Well it finally arrived and so we can finally review it after several viewings and night time vigils listening to the CDs – yes its a Tori Amos review!
Taken from back to back years of playing the same festival the two concerts show a curious before and after biopic of how getting a record out really can set you free. The 1991 festival was before “Little Earthquakes” was released, the ’92 show was several months after.
The ’91 show is refreshing in a way that you hear Tori play the songs completely straight and in their album form. However what is more telling is that Tori’s live performance is utterly compelling from the first key to the last.
“Silent All These Years” is played at album speed with perfect high pitched vocals which is something you don’t get often these days. There’s nothing wrong performing it slower and intimately but its nice to hear it played this way too. “Precious Things” is just as fierce as I’ve ever heard, with the electric piano really getting a pounding. Tori doesn’t give an inch at all during this song – one that would become such a staple for live shows here on in.
“China” follows with an almost militant bass note played in the verses which gives it a different flow and feel to how the song ended up with a completely different middle section with Tori raging “I know you love to hit me boy”. “Crucify” too has an urgency to it with a flow and speed to it which is really refreshing to hear the bare bones version after 10 minute renditions (not that there’s anything wrong with those) of late. “Leather” completes the first half with Tori talking for the first time giving insight into the songs background. A Tori staple, this song has always been spot on and again it is here.
“Song For Eric” opens act two, a beautiful soaring vocal piece that became a b-side, as did “Upside Down”
which is haunting yet compelling. “Happy Phantom” then juxtaposes it with the trademark bounces and woo-hoo’s and a cute mistake at the beginning! She then dedicates a beautiful rendition of “Winter” to her dad before doing a spirited encore of “Thank You” (again different to how she records it later on). These ten songs are like witnessing the birth of a real stage performer of legendary status and that’s only sealed by disc 2 when the following year she returns with another set.
For ’92 she is armed with a real piano opens with “Little Earthquakes” and immediately gets into her stride, having a go at the talkers in the front row and then giving a great performance albeit skipping the second verse. “Crucify” then sounds much more stilted this time around with specific speed transitions for emphasis – something she uses readily to this day with perfect effect.

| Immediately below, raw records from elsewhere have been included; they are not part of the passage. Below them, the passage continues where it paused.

(* ===== verification/Sandbox.v ===== *)
(** * Confinement: [internal/sandbox], [internal/landlock], [internal/seatbelt]

    What the daemon may still do after startup, as data; the Landlock rules
    and the Seatbelt profile it becomes; and how [cmd/mellomting/serve.go]
    builds it and enforces it in each mode. *)

From Stdlib Require Import Ascii.
From stdpp Require Import sorting.
From S2P Require Import Prelude Float64 GoStrings Net Json JsonFacts Config ConfigFacts Backend Paths.
#[local] Open Scope Z_scope.

(* src: internal/sandbox/sandbox.go 20-24 ModeRequired *)
Definition ModeRequired : string := "required".
Definition ModeBestEffort : string := "best-effort".
Definition ModeDisabled : string := "disabled".

(* src: internal/sandbox/sandbox.go Listener *)
Record Listener := mkListener { UnixPath : string; TCPPort : Z }.

(* src: internal/sandbox/sandbox.go Policy *)
Record Policy := mkSandbox { ReadPaths : list string; WriteFiles : list string; ConnectTCP : list Z; Listeners : list Listener }.

(* src: internal/sandbox/sandbox.go Report *)
Record Report := mkReport { Platform : string; rp_Backend : string; Supported : bool; KernelABI : Z; Reason : string }.

(* src: internal/sandbox/sandbox.go 73-80 Policy.Summarize *)
Definition summarize_listener (l : Listener) : list string :=
  if negb (String.eqb (UnixPath l) "") then ["accept " +:+ UnixPath l]
  else if negb (TCPPort l =? 0) then ["accept tcp " +:+ dec_abs (TCPPort l)] else [].

(* src: internal/sandbox/sandbox.go Policy.Summarize *)
Definition Summarize (p : Policy) : list string :=
  map (fun f => "read " +:+ f) (ReadPaths p) ++ map (fun f => "write " +:+ f) (WriteFiles p) ++
  flat_map summarize_listener (Listeners p) ++ map (fun n => "connect tcp " +:+ dec_abs n) (ConnectTCP p).

(** ** Ports *)

Inductive ports_error := BadURL | BadScheme (s : string) | BadPort (p : string).

(** The port a URL names: its own, or its scheme's. *)
(* src: internal/sandbox/sandbox.go 137-144 BackendPorts *)
Definition url_port (u : URL) : string :=
  if String.eqb (url_Port u) "" then default "" (DefaultPortForScheme (u_Scheme u)) else url_Port u.

Section Ports.
Variable url_parse : string -> option URL.

(** One URL; then the loop over all, [ports] the ones seen, in order. *)
(* src: internal/sandbox/sandbox.go 128-148 BackendPorts *)
Definition port_of (raw : string) : result ports_error Z :=
  match url_parse raw with
  | None => Err BadURL
  | Some u =>
      if String.eqb (u_Host u) "" then Err BadURL
      else if negb (one_of ["http"; "https"] (u_Scheme u)) then Err (BadScheme (u_Scheme u))
      else match ParseUint (url_port u) 10 16 with
           | Some n => if n <? 1 then Err (BadPort (url_port u)) else Ok n
           | None => Err (BadPort (url_port u))
           end
  end.

(* src: internal/sandbox/sandbox.go 127-153 BackendPorts *)
Fixpoint collect_ports (urls : list string) (ports : list Z) : result ports_error (list Z) :=
  match urls with
  | [] => Ok ports
  | raw :: urls =>
      match port_of raw with
      | Err e => Err e
      | Ok n => collect_ports urls (if bool_decide (n ∈ ports) then ports else ports ++ [n])
      end
  end.

(* src: internal/sandbox/sandbox.go BackendPorts *)
Definition BackendPorts (urls : list string) : result ports_error (list Z) :=
  match collect_ports urls [] with Err e => Err e | Ok ports => Ok (merge_sort Z.le ports) end.
End Ports.

(** ** Landlock *)

(* src: internal/landlock/landlock.go 18-29 MaxABI *)
Definition MaxABI : Z := 9.
Definition DefaultMinimumABI : Z := 6.

(** What is used of go-landlock: the rules, and the restriction of a preset,
    which is the kernel's. *)
Inductive rule := ReadFile (path : string) | WriteFile (path : string) | ConnectPort (port : Z).

(* src: internal/landlock/apply_linux.go 54-68 Apply *)
Definition landlock_rules (pol : Policy) : list rule :=
  map ReadFile (ReadPaths pol) ++ map WriteFile (WriteFiles pol) ++ map ConnectPort (ConnectTCP pol).

Inductive apply_error := UnsupportedABI (abi : Z) | KernelRefused (e : string).

(* src: internal/landlock/apply_linux.go Apply *)
Definition landlock_Apply (restrict : Z -> list rule -> option string) (abi : Z) (pol : Policy) : result apply_error unit :=
  if (1 <=? abi) && (abi <=? MaxABI)    (* the keys of abiPresets *)
  then match restrict abi (landlock_rules pol) with Some e => Err (KernelRefused e) | None => Ok tt end
  else Err (UnsupportedABI abi).

(** The kernel's answer to the version query: the ABI or an error. *)
(* src: internal/landlock/landlock_linux.go Check *)
Definition landlock_Check (version : result string Z) : Report :=
  match version with
  | Err e => mkReport "linux" "landlock" false 0 ("kernel does not accept Landlock (" +:+ e +:+ ")")
  | Ok abi => mkReport "linux" "landlock" true abi ""
  end.

(** ** Seatbelt *)

Definition dq : string := String ch_dquote "".
Definition nl : string := String ch_nl "".

Fixpoint escape (s : string) : string :=
  match s with
  | "" => ""
  | String c s => if Ascii.eqb c "\"%char || Ascii.eqb c ch_dquote then String "\" (String c (escape s)) else String c (escape s)
  end.
(* src: internal/seatbelt/seatbelt.go quote *)
Definition quote (s : string) : string := dq +:+ escape s +:+ dq.

Section Seatbelt.
(** [filepath.EvalSymlinks]: where a path leads, if it can be resolved. *)
Variable eval_symlinks : string -> option string.

(* src: internal/seatbelt/seatbelt.go pathForms *)
Definition pathForms (path : string) : list string :=
  match eval_symlinks path with
  | None => [path]
  | Some resolved => if String.eqb resolved path then [path] else [path; resolved]
  end.

(** The grants of a profile, in order, and their text. *)
Inductive grant := GRead (path : string) | GWrite (path : string) | GAccept (path : string) | GAcceptTCP (port : Z) | GConnect (port : Z).

(* src: internal/seatbelt/seatbelt.go 50-92 Profile *)
Definition grants (pol : Policy) : list grant :=
  flat_map (fun p => map GRead (pathForms p)) (ReadPaths pol) ++
  flat_map (fun p => map GWrite (pathForms p)) (WriteFiles pol) ++
  flat_map (fun l => if negb (String.eqb (UnixPath l) "") then map GAccept (pathForms (UnixPath l))
                     else if negb (TCPPort l =? 0) then [GAcceptTCP (TCPPort l)] else []) (Listeners pol) ++
  map GConnect (ConnectTCP pol).

(* src: internal/seatbelt/seatbelt.go 50-92 Profile *)
Definition grant_text (g : grant) : string :=
  match g with
  | GRead p => "(allow file-read* (subpath " +:+ quote p +:+ "))" +:+ nl
  | GWrite p => "(allow file-write-data (literal " +:+ quote p +:+ "))" +:+ nl
  | GAccept p => "(allow network-inbound (local unix-socket (path-literal " +:+ quote p +:+ ")))" +:+ nl
  | GAcceptTCP n => "(allow network-inbound (local ip " +:+ dq +:+ "*:" +:+ dec_abs n +:+ dq +:+ "))" +:+ nl
  | GConnect n => "(allow network-outbound (remote tcp " +:+ dq +:+ "*:" +:+ dec_abs n +:+ dq +:+ "))" +:+ nl
  end.

Definition profile_head : string := "(version 1)" +:+ nl +:+ "(deny default)" +:+ nl +:+ "(import " +:+ dq +:+ "bsd.sb" +:+ dq +:+ ")" +:+ nl.

(* src: internal/seatbelt/seatbelt.go Profile *)
Definition Profile (pol : Policy) : string := profile_head +:+ String.concat "" (map grant_text (grants pol)).
End Seatbelt.

(** The profile is compiled, then applied. *)
(* src: internal/seatbelt/apply_darwin.go Apply *)
Definition seatbelt_Apply (eval_symlinks : string -> option string) (compile apply : string -> option string) (pol : Policy) : result apply_error unit :=
  match compile (Profile eval_symlinks pol) with
  | Some e => Err (KernelRefused e)
  | None => match apply (Profile eval_symlinks pol) with Some e => Err (KernelRefused e) | None => Ok tt end
  end.

(** ** The daemon's policy, and its enforcement: [serve.go] *)

Inductive net_addr := UnixAddr (name : string) | TCPAddr (port : Z).

Section Enforce.
Context {F : Type} `{Float64 F}.
Variable url_parse : string -> option URL.

(** The base URLs in the order the map of backends is ranged over. *)
(* src: cmd/mellomting/serve.go backendBaseURLs *)
Definition backendBaseURLs (cfg : Config (F := F)) : list string := map (fun e => BaseURL e.2) (map_to_list (Backends cfg)).

(* src: cmd/mellomting/serve.go 611-618 sandboxPolicy *)
Definition listener_of (a : net_addr) : Listener :=
  match a with UnixAddr n => mkListener n 0 | TCPAddr p => mkListener "" (p mod 65536) end.

(* src: cmd/mellomting/serve.go sandboxPolicy *)
Definition sandboxPolicy (cfg : Config (F := F)) (listeners : list net_addr) : result ports_error Policy :=
  match BackendPorts url_parse (backendBaseURLs cfg) with
  | Err e => Err e
  | Ok ports =>
      Ok (mkSandbox [Dir (UsersFilePath (c_Auth cfg))] (if acc_Enabled (c_Accounting cfg) then [acc_Path (c_Accounting cfg)] else [])
            ports (map listener_of listeners))
  end.

(** [check] is what the probe reports; [apply] confines the process or fails. *)
(* src: cmd/mellomting/serve.go sandboxBackend *)
Record sandboxBackend := mkBackendOf {
  sb_name : string; sb_mode : string; check : Report;
  ready : Report -> option (string * string);
  apply : Report -> Policy -> result apply_error unit
}.

(** The daemon does not start, runs unconfined, or runs confined. *)
Inductive enforcement := StartRefused | Unconfined | Confined (pol : Policy).

Definition failClosed (b : sandboxBackend) : enforcement := if String.eqb (sb_mode b) ModeRequired then StartRefused else Unconfined.

(* src: cmd/mellomting/serve.go enforceSandbox *)
Definition enforceSandbox (b : sandboxBackend) (cfg : Config (F := F)) (listeners : list net_addr) : enforcement :=
  if String.eqb (sb_mode b) ModeDisabled then Unconfined
  else match sandboxPolicy cfg listeners with
  | Err _ => StartRefused
  | Ok pol =>
      if negb (Supported (check b)) then failClosed b
      else match ready b (check b) with
      | Some _ => failClosed b
      | None => match apply b (check b) pol with Err _ => failClosed b | Ok _ => Confined pol end
      end
  end.

(** The mechanisms of the two platforms. *)
Record mechanisms := mkMechanisms {
  mc_version : result string Z; mc_restrict : Z -> list rule -> option string;
  mc_symlinks : string -> option string; mc_compile : string -> option string; mc_sandbox : string -> option string
}.

(* src: internal/seatbelt/apply_darwin.go Check *)
Definition seatbelt_Check (m : mechanisms) : Report :=
  match mc_compile m (Profile (mc_symlinks m) (mkSandbox [] [] [] [])) with
  | Some e => mkReport "darwin" "seatbelt" false 0 e
  | None => mkReport "darwin" "seatbelt" true 0 ""
  end.

(* src: cmd/mellomting/serve.go platformSandbox *)
Definition platformSandbox (m : mechanisms) (darwin : bool) (cfg : Config (F := F)) : sandboxBackend :=
  if darwin then
    mkBackendOf "seatbelt" (sec_Seatbelt (c_Security cfg)) (seatbelt_Check m) (fun _ => None)
      (fun _ p => seatbelt_Apply (mc_symlinks m) (mc_compile m) (mc_sandbox m) p)
  else
    let l := sec_Landlock (c_Security cfg) in
    mkBackendOf "landlock" (ll_Mode l) (landlock_Check (mc_version m))
      (fun r => if KernelABI r <? MinimumABI l then Some ("kernel Landlock ABI is below the configured minimum", dec_abs (KernelABI r)) else None)
      (fun r p => landlock_Apply (mc_restrict m) (Z.min (KernelABI r) MaxABI) p).
End Enforce.

(** ** The ports *)

Section PortFacts.
Variable url_parse : string -> option URL.

Lemma port_of_range raw n : port_of url_parse raw = Ok n -> 1 <= n <= 65535.
Proof.
  unfold port_of. destruct (url_parse raw) as [u|]; [|done]. destruct (String.eqb (u_Host u) ""); [done|]. destruct (one_of _ _); cbn [negb]; [|done].
  destruct (ParseUint (url_port u) 10 16) as [m|] eqn:E; [|done]. destruct (Z.ltb_spec m 1); [done|]. intros [= <-].
  unfold ParseUint in E. destruct (String.eqb _ ""); [done|]. destruct (parse_uint_acc 10 0 (url_port u)); [|done]. destruct (Z.ltb_spec z (2 ^ 16)); [|done]. injection E as ->. lia.
Qed.
Lemma named_nodup files : named files -> NoDup (map temp files ++ map final files).
Proof. intros (-> & _ & H). exact H. Qed.

Lemma named_marked done f rest : named (done ++ f :: rest) -> named (done ++ marked f :: rest).
Proof. unfold named. rewrite !map_app. done. Qed.

Lemma NoDup_middle {A} (l k : list A) x : NoDup (l ++ x :: k) -> x ∉ l ++ k.
Proof. intros (_ & H1 & [H2 _]%NoDup_cons)%NoDup_app Hx%elem_of_app. destruct Hx as [Hx|Hx]; [|done]. apply (H1 x Hx). by left. Qed.

(** Another file has other names. *)
Lemma names_apart done f rest : named (done ++ f :: rest) -> temp f <> final f /\
  Forall (fun g => final g <> final f /\ temp g <> final f /\ temp g <> temp f) (done ++ rest).
Proof.
  intros Hn%named_nodup. rewrite !map_app in Hn. cbn [map] in Hn. pose proof Hn as Hf. rewrite app_assoc in Hf. apply NoDup_middle in Hf.
  rewrite <- app_assoc in Hn. apply NoDup_middle in Hn. rewrite !elem_of_app in Hf, Hn. rewrite ?elem_of_cons in Hf, Hn. rewrite ?elem_of_app in Hn.
  split; [intros E; apply Hf; left; left; right; by left|]. apply Forall_app. split; apply Forall_forall; intros g Hg.
  - assert (final g ∈ map final done /\ temp g ∈ map temp done) as [? ?] by (split; apply list_elem_of_fmap; by exists g).
    split_and!; intros E; rewrite E in *; tauto.
  - assert (final g ∈ map final rest /\ temp g ∈ map temp rest) as [? ?] by (split; apply list_elem_of_fmap; by exists g).
    split_and!; intros E; rewrite E in *; tauto.
Qed.

(** The state of a publication: what is known of all the files. *)
Record publishing (s : st) (files : list commitFile) : Prop := {
  p_named : named files;
  p_fails : sn s = 0%nat;
  p_good : good s;
  p_covered : covered s files;
  p_written : Forall (written s) files
}.
Definition pending (s : st) (f : commitFile) : Prop := published f = false /\ Ino (id f) <> 0 /\ so s !! temp f = Some (fkey f).

Lemma covered_marked s done f rest : named (done ++ f :: rest) -> covered s (done ++ f :: rest) -> pending s f -> fkey f ∈ dom (sφ s) ->
  covered (linked f s) (done ++ marked f :: rest) /\ covered (unlinked f (linked f s)) (done ++ marked f :: rest).
Proof.
  intros Hn [Ht Hent] (Hpub & Hi & Hl) Hk. destruct (names_apart _ _ _ Hn) as [Hne Hap].
  assert (covered (linked f s) (done ++ marked f :: rest)) as Hc.
  { split; cbn.
    - rewrite Forall_app, Forall_cons in Ht |- *. destruct Ht as (Hd & (T1 & T2 & T3) & Hr). apply Forall_app in Hap as [Hapd Hapr].
      assert (forall g, tied (so s) (sφ s) g -> final g <> final f /\ temp g <> final f /\ temp g <> temp f -> tied (<[final f := fkey f]> (so s)) (sφ s) g) as Hother.
      { intros g (G1 & G2 & G3) (N1 & N2 & _). split_and!; [..|done]; intros k; rewrite lookup_insert_ne by congruence; [apply G1|apply G2]. }
      split; [|split]; [| |].
      + rewrite Forall_forall in *. intros g Hg. apply Hother; [by apply Hd|by apply Hapd].
      + split_and!; cbn; [|intros k; rewrite lookup_insert_ne by congruence; apply T2|done]. intros k. rewrite lookup_insert_eq. by intros [= <-].
      + rewrite Forall_forall in *. intros g Hg. apply Hother; [by apply Hr|by apply Hapr].
    - intros x k Hx. unfold all_names in *. rewrite !map_app in *. cbn [map temp final marked] in *.
      destruct (decide (x = final f)) as [->|Hxn]; [rewrite !elem_of_app, !elem_of_cons; tauto|]. rewrite lookup_insert_ne in Hx by done. by eapply Hent. }
  split; [done|]. destruct Hc as [Hc1 Hc2]. split; cbn.
  - eapply Forall_impl; [exact Hc1|]. intros g Hg. by apply tied_delete.
  - intros x k [_ Hx]%lookup_delete_Some. by eapply Hc2.
Qed.

Lemma pub_fault {A} s v v' files e (Q : A -> view -> Prop) : repr s v -> publishing s files -> v' = fault v ->
  safe v' /\ always (outcome Q) (rollback_with dirFD files e) v'.
Proof.
  intros Hr [Hn Hs Hg Hc _] ->. pose proof (repr_fault _ _ Hr) as Hf. pose proof (good_fault _ Hg) as Hgf.
  split; [exact (repr_safe _ _ Hf Hgf)|]. eapply (rollback_outcome _ _ _ (faulted s)); [exact Hf|exact Hgf|exact Hn|exact Hc|cbn; lia].
Qed.

(** What a file that is now published leaves. *)
Lemma publishing_next s v done f rest : repr s v -> publishing s (done ++ f :: rest) -> pending s f -> good (linked f s) ->
  let s' := unlinked f (linked f s) in good s' /\ publishing s' (done ++ marked f :: rest) /\ covered (linked f s) (done ++ marked f :: rest).
Proof.
  intros Hr [Hn Hs Hg Hc Hw] Hp Hgl. cbv zeta.
  assert (fkey f ∈ dom (sφ s)) as Hk.
  { rewrite Forall_app, Forall_cons in Hw. destruct Hw as (_ & (fl & Hfl & _) & _). by eapply elem_of_dom_2. }
  destruct (covered_marked _ _ _ _ Hn Hc Hp Hk) as [Hc1 Hc2].
  assert (good (unlinked f (linked f s))) as Hgu.
  { apply (good_delete (linked f s)); [done|by left|]. intros Hor. exfalso. destruct Hn as (_ & _ & Hn%NoDup_app). destruct Hn as (_ & Hn & _).
    apply (Hn (temp f)); [apply list_elem_of_fmap; exists f; split; [done|rewrite elem_of_app; right; by left]|]. destruct Hor as [->| ->]; rewrite !elem_of_cons; auto. }
  split; [done|]. split; [|done]. constructor; [by apply named_marked|done|done|done|]. rewrite Forall_app, Forall_cons in Hw |- *. exact Hw.
Qed.
(** ** A kernel that behaves

    One answer to every call, or its failure.  It interrupts the first writes,
    as often as it may, and then writes at most four bytes at a time. *)

Definition linux (o : sysop) (s : kernel) : sys_answer o * kernel :=
  let '(v, i) := s in
  match o return sys_answer o * kernel with
  | Openat _ => let fd := next_fd v in (Ok fd, (set_fds (<[fd := key_of (v_self v)]> (v_fds v)) v, i))
  | OpenatCreate _ name mode =>
      match v_dir v !! name with
      | Some _ => (Err (Errno EEXIST), s)
      | None =>
          let fd := next_fd v in let k := (Dev (v_self v), next_ino v) in
          (Ok fd, (add_mine k (set_fds (<[fd := k]> (v_fds v)) (set_file k (mkFile "" false mode (Gid (v_self v))) (set_dir (<[name := k]> (v_dir v)) v))), i))
      end
  | Fstat fd =>
      match v_fds v !! fd with
      | Some k =>
          if decide (k = key_of (v_self v)) then if decide (k ∈ v_mine v) then (Err (Errno EIO), s) else (Ok (v_self v), s)
          else (Ok (stat v k), s)
      | None => (Err (Errno EIO), s)
      end
  | Fstatat _ name => match v_dir v !! name with Some k => (Ok (stat v k), s) | None => (Err (Errno ENOENT), s) end
  | Fchown fd gid =>
      match with_file v fd (fun f => mkFile (f_data f) (f_synced f) (f_mode f) gid) with Some v' => (Ok tt, (v', i)) | None => (Err (Errno EIO), s) end
  | Fchmod fd mode =>
      match with_file v fd (fun f => mkFile (f_data f) (f_synced f) mode (f_gid f)) with Some v' => (Ok tt, (v', i)) | None => (Err (Errno EIO), s) end
  | Write fd data =>
      match i with
      | S i => (Err EINTR, (v, i))
      | O =>
          let n := Nat.min 4 (String.length data) in
          match with_file v fd (fun f => mkFile (f_data f +:+ stake n data) false (f_mode f) (f_gid f)) with
          | Some v' => (Ok n, (v', O))
          | None => (Err (Errno EIO), s)
          end
      end
  | Fsync true _ => (Ok tt, (set_hist [v_dir v] v, i))
  | Fsync false fd =>
      match with_file v fd (fun f => mkFile (f_data f) true (f_mode f) (f_gid f)) with Some v' => (Ok tt, (v', i)) | None => (Err (Errno EIO), s) end
  | Close fd => (Ok tt, (set_fds (delete fd (v_fds v)) v, i))
  | Linkat _ oldname newname =>
      match v_dir v !! oldname, v_dir v !! newname with
      | Some k, None => (Ok tt, (set_dir (<[newname := k]> (v_dir v)) v, i))
      | _, _ => (Err (Errno EEXIST), s)
      end
  | Unlinkat _ name =>
      match v_dir v !! name with
      | Some _ => (Ok tt, (add_gone name (set_dir (delete name (v_dir v)) v), i))
      | None => (Err (Errno ENOENT), (add_gone name (set_dir (delete name (v_dir v)) v), i))
      end
  end.
(** The stream options a client sent, empty when they do not decode. *)
Definition stream_options (f : fields) : fields :=
  match f !! "stream_options" with
  | Some raw => match decode_map raw with Some (Some m) => m | _ => ∅ end
  | None => ∅
  end.
Definition wants_usage (so : fields) : bool :=
  match so !! "include_usage" with Some raw => default false (decode_bool false raw) | None => false end.
(* src: internal/proxy/proxy.go injectStreamUsage *)
Definition injectStreamUsage (f : fields) : fields * bool :=
  let so := stream_options f in
  if wants_usage so then (f, false)
  else (<["stream_options" := marshal_map (<["include_usage" := JBool true]> so)]> f, true).

(** The body, the reservation, whether usage was injected. *)
(* src: internal/proxy/proxy.go prepareOutbound *)
Definition prepareOutbound (f : fields) (o : operation) (cap : Z) (stream ensureUsage : bool) (configuredReservation : Z)
    : result cap_error (fields * Z * bool) :=
  if String.eqb (capField o) "" && negb (stream && ensureUsage) then Ok (f, configuredReservation, false)
  else
    let? f :=
      (if negb (String.eqb (capField o) "") && (0 <? cap) then
         let? p := tokenLimit f (capField o) cap in
         let? a := (if negb (String.eqb (altCapField o) "") then tokenLimit f (altCapField o) cap else Ok None) in
         let limitSet := match p, a with None, None => false | _, _ => true end in
         Ok (if limitSet then f else <[capField o := marshal_int cap]> f)
       else Ok f) in
    let reservation := if 0 <? configuredReservation then configuredReservation else cap in
    let '(f, injected) :=
      if stream && ensureUsage &&
         (String.eqb (op_endpoint o) "chat.completions" || String.eqb (op_endpoint o) "completions")
      then injectStreamUsage f else (f, false) in
    Ok (f, reservation, injected).

(** ** The canonical body *)

Lemma shallowParse_ok body f model stream : shallowParse body = Ok (f, model, stream) ->
  exists v, json_parse body = Some v /\ decode_map v = Some (Some f) /\ fields_wf f /\
    model <> "" /\ stringField f "model" = Some model.
Proof.
  unfold shallowParse. destruct (String.eqb body ""); [done|].
  destruct (json_parse body) as [v|] eqn:Ev; [|done].
  destruct (decode_map v) as [[f'|]|] eqn:Ef; [|done..].
  destruct (f' !! "model") as [raw|] eqn:Em; [|done].
  destruct (decode_string "" raw) as [m|] eqn:Ed; [|done].
  destruct (String.eqb_spec m "") as [|Hne]; [done|]. intros [= <- <- _].
  exists v. split; [done|]. split; [done|]. split; [by eapply decode_map_wf|]. split; [done|].
  unfold stringField. rewrite Em, Ed. by rewrite (proj2 (String.eqb_neq _ _) Hne).
Qed.

Lemma map_of_values m k v : map_of m !! k = Some v -> exists k', (k', v) ∈ m.
Proof.
  unfold map_of. assert (forall acc : fields,
    fold_left (fun acc kv => <[unquote kv.1 := kv.2]> acc) m acc !! k = Some v -> acc !! k = Some v \/ exists k', (k', v) ∈ m).
  { induction m as [|[k1 v1] m IH]; intros acc; cbn; [auto|]. intros [H|[k' H]]%IH; [|right; exists k'; by right].
    apply lookup_insert_Some in H as [[_ <-]|[_ H]]; [right; exists k1; by left|by left]. }
  intros [E|?]%H; [|done]. by rewrite lookup_empty in E.
Qed.

Lemma stream_options_wf f : fields_wf f ->
  json_wf (maxNestingDepth - 1) (marshal_map (<["include_usage" := JBool true]> (stream_options f))).
Proof.
  intros Hf. unfold stream_options. apply marshal_map_wf; [done|]. intros k v [[_ <-]|[_ H]]%lookup_insert_Some; [constructor|].
  destruct (f !! "stream_options") as [raw|] eqn:Er; [|by rewrite lookup_empty in H].
  destruct raw as [| | | | |m]; cbn in H; try by rewrite lookup_empty in H.
  apply Hf in Er as [_ Hw]. inversion Hw as [| | | | |? ? _ Hm]; subst.
  apply map_of_values in H as [k' Hin]. rewrite Forall_forall in Hm. by apply (Hm (k', v)).
Qed.
(** Rate limits fall back to the defaults when the configuration was not
    validated; [None] is the panic of an invalid rate. *)
(* src: internal/httpapi/server.go New *)
Definition New (cfg : Config (F := F)) (now : time) (store : Store (F := F)) (router : Router) : option server :=
  let l := c_Limits cfg in
  let '(rps, burst) :=
    if f_leb (GlobalRequestsPerSecond l) (f_of_Z 0) || (GlobalBurst l <? 1) then (f_of_Z 100, 200)
    else (GlobalRequestsPerSecond l, GlobalBurst l) in
  let '(prps, pburst) :=
    if f_leb (PreauthRequestsPerSecond l) (f_of_Z 0) || (PreauthBurst l <? 1) then (f_of_Z 100, 200)
    else (PreauthRequestsPerSecond l, PreauthBurst l) in
  let alr := if f_leb (AuthFailureLogRate l) (f_of_Z 0) then f_of_Z 1 else AuthFailureLogRate l in
  match NewBucket rps burst, NewSourceRegistry prps pburst 4096, NewBucket alr 3 with
  | Some globalRPS, Some sourceLimit, Some authLog =>
      Some (mkServer (Z.max (MaxInflightRequests (c_Server cfg)) 1) 0 globalRPS sourceLimit authLog 0 []
              (newTrustedPeers (l_Network (s_Listen (c_Server cfg))) (TrustedProxies (c_Server cfg)))
              false (Unix now) (List_models router) [mkSnapshot store NewRegistry] 0 empty_heap)
  | _, _, _ => None
  end.

Definition set_inflight (sv : server) (n : Z) : server :=
  mkServer (sv_cap sv) n (sv_globalRPS sv) (sv_sources sv) (sv_authLog sv) (sv_authDropped sv) (sv_warned sv)
    (sv_peers sv) (sv_ready sv) (sv_startedUnix sv) (sv_models sv) (sv_gens sv) (sv_current sv) (sv_heap sv).
Definition set_globalRPS (sv : server) (b : Bucket F) : server :=
  mkServer (sv_cap sv) (sv_inflight sv) b (sv_sources sv) (sv_authLog sv) (sv_authDropped sv) (sv_warned sv)
    (sv_peers sv) (sv_ready sv) (sv_startedUnix sv) (sv_models sv) (sv_gens sv) (sv_current sv) (sv_heap sv).
Definition set_sources (sv : server) (r : SourceRegistry F) : server :=
  mkServer (sv_cap sv) (sv_inflight sv) (sv_globalRPS sv) r (sv_authLog sv) (sv_authDropped sv) (sv_warned sv)
    (sv_peers sv) (sv_ready sv) (sv_startedUnix sv) (sv_models sv) (sv_gens sv) (sv_current sv) (sv_heap sv).
Definition set_authLog (sv : server) (b : Bucket F) (dropped : Z) (warned : list (string * string * Z)) : server :=
  mkServer (sv_cap sv) (sv_inflight sv) (sv_globalRPS sv) (sv_sources sv) b dropped warned
    (sv_peers sv) (sv_ready sv) (sv_startedUnix sv) (sv_models sv) (sv_gens sv) (sv_current sv) (sv_heap sv).
Definition set_gens (sv : server) (gens : list snapshot) (current : nat) (h : heap F) : server :=
  mkServer (sv_cap sv) (sv_inflight sv) (sv_globalRPS sv) (sv_sources sv) (sv_authLog sv) (sv_authDropped sv) (sv_warned sv)
    (sv_peers sv) (sv_ready sv) (sv_startedUnix sv) (sv_models sv) gens current h.
(* src: internal/httpapi/server.go Server.SetReady *)
Definition SetReady (sv : server) (v : bool) : server :=
  mkServer (sv_cap sv) (sv_inflight sv) (sv_globalRPS sv) (sv_sources sv) (sv_authLog sv) (sv_authDropped sv) (sv_warned sv)
    (sv_peers sv) v (sv_startedUnix sv) (sv_models sv) (sv_gens sv) (sv_current sv) (sv_heap sv).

“Silent All These Years” has a great story to open it, showing Tori’s confidence to open up to the audience more this year round. Then we’re back into frantic mode for “Precious Things” which equals the previous performance and continues as a real stand out. “Happy Phantom” seems more together too with a real skip to it.
The highlight of this performance however is the “Whole Lotta Love/Thank You” mash up. Tori lets rip as such brings the roof down on rocking piano keys and soaring vocals to all kinds of pitches and depths. This performance seals the deal that she is definitely a class act. To follow it up with “Me and a Gun” which is a captivating piece regarding her rape cements it. Where as “Song For Eric” was sped up last year, this year the vocal song is slowed down and delicately delivered.
“Winter” is also deliberate in places and really tugs at the heartstrings. The closing track “Smells Like Teen Spirit” seems like a strange one to end on. Its surreal and original interpretation means it sounds like an original with reserved anger.
The sound quality is excellent overall and the DVD is captivating to watch just as much as the CD’s are to listen. Its also different enough to make a worthy purchase if you’ve already bought the 2005 bootlegs or some of the downloadable American Doll Posse sets – and who doesn’t want a Tori solo DVD?